Investor Implications

  • Delisting Risk: The company’s shares may be delisted from the NYSE American, which would drastically reduce liquidity and could result in a significant share price decline.
  • Going Concern Risk: Substantial doubt exists regarding SBG’s ability to continue as a going concern. Investors should be prepared for the possibility of a complete loss.
  • Medterra Acquisition Uncertainty: The only clear path to restoring compliance and possibly reviving operations is the pending Medterra acquisition, but this is not assured to close, nor is it assured to satisfy NYSE listing requirements or to deliver value to existing shareholders.
  • Significant Dilution Possible: Any successful capital raise or acquisition is likely to be highly dilutive to current shareholders.
  • Leadership Instability: The loss of key executives adds further uncertainty to the company’s future business direction and operational execution.
  • Legal and Strategic Risks: Litigation risk and the uncertain success of strategic alternatives add further downside risk to the investment thesis.

Conclusion

Shareholders should be aware that Splash Beverage Group, Inc. is facing existential risks, including potential delisting, going concern uncertainty, inability to generate revenue, failed acquisitions, and management turnover.

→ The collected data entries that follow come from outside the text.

(** The aggregate query: one group for [SYMBOL], or no row at all.  The
    connection of line 149 is opened outside any [try]. *)
Definition verify (connect_ok : bool) (db : Table)
  : outcome (option (string * nat * Z * Z)) :=
  if connect_ok then
    let sel := filter (of_symbol SYMBOL) db in
    Return
      match sel with
      | [] => None
      | r :: rest =>
          Some (SYMBOL, List.length sel,
                fold_left Z.min (map ctime rest) (ctime r),
                fold_left Z.max (map ctime rest) (ctime r))
      end
  else Uncaught "psycopg2.OperationalError".

(* ------------------------------------------------------------------ *)
(** * The script body (lines 170-192) *)

Definition main (env : Env) (db : Table) : Run :=
  match fetch_candles (yf_download env) with
  | Return df =>
      let lr := load_to_db (load_connect_ok env) (execute_raises env) df db in
      match result lr with
      | Return _ =>
          match verify (verify_connect_ok env) (db_after lr) with
          | Return _ =>
              {| status := Return tt; final_db := db_after lr;
                 trace := events lr ++ [EvConnect; EvClose] |}
          | SysExit c =>
              {| status := SysExit c; final_db := db_after lr;
                 trace := events lr |}
          | Uncaught e =>
              {| status := Uncaught e; final_db := db_after lr;
                 trace := events lr ++ [EvConnectFailed] |}
          end
      | SysExit c =>
          {| status := SysExit c; final_db := db_after lr; trace := events lr |}
      | Uncaught e =>
          {| status := Uncaught e; final_db := db_after lr; trace := events lr |}
      end
  | SysExit c => {| status := SysExit c; final_db := db; trace := [] |}
  | Uncaught e => {| status := Uncaught e; final_db := db; trace := [] |}
  end.
(* ===== verification/_CoqProject ===== *)
-Q . S2P
Prelude.v
Types.v
Bytes.v
Separation.v
StripeFormat.v
KvFormat.v
Engine.v
LogManager.v
Encoder.v
Lrc.v
Latency.v
Grouper.v
Memory.v
Storage.v
Serializer.v
LogFile.v
StripeApply.v
StripeRead.v
PersistQueue.v
Monitors.v
RaftBase.v
RaftEncode.v
RaftCore.v
RaftFrames.v
RaftVote.v
RaftLog.v
RaftElection.v
RaftCluster.v
StripeStore.v
Transport.v
BatchTransport.v
RaftNode.v
Queue.v
KvServer.v
GroupRegistry.v
Client.v
Message.v
BatchSystem.v
Routing.v
Config.v
RaftStore.v
Memberships.v
RaftBoot.v
PeerFsm.v
Legacy.v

The only potential path forward is a highly uncertain strategic acquisition of Medterra, and even that may not prevent delisting or restore shareholder value. The situation is highly fluid and investors should exercise extreme caution. Share prices may be highly volatile as these events unfold.


Disclaimer: This article is for informational purposes only and does not constitute investment advice. Investors are urged to read the company’s full SEC filings and consult with professional advisors before making any investment decisions. The author does not hold any position in Splash Beverage Group, Inc. and is not responsible for investment actions taken pursuant to this summary.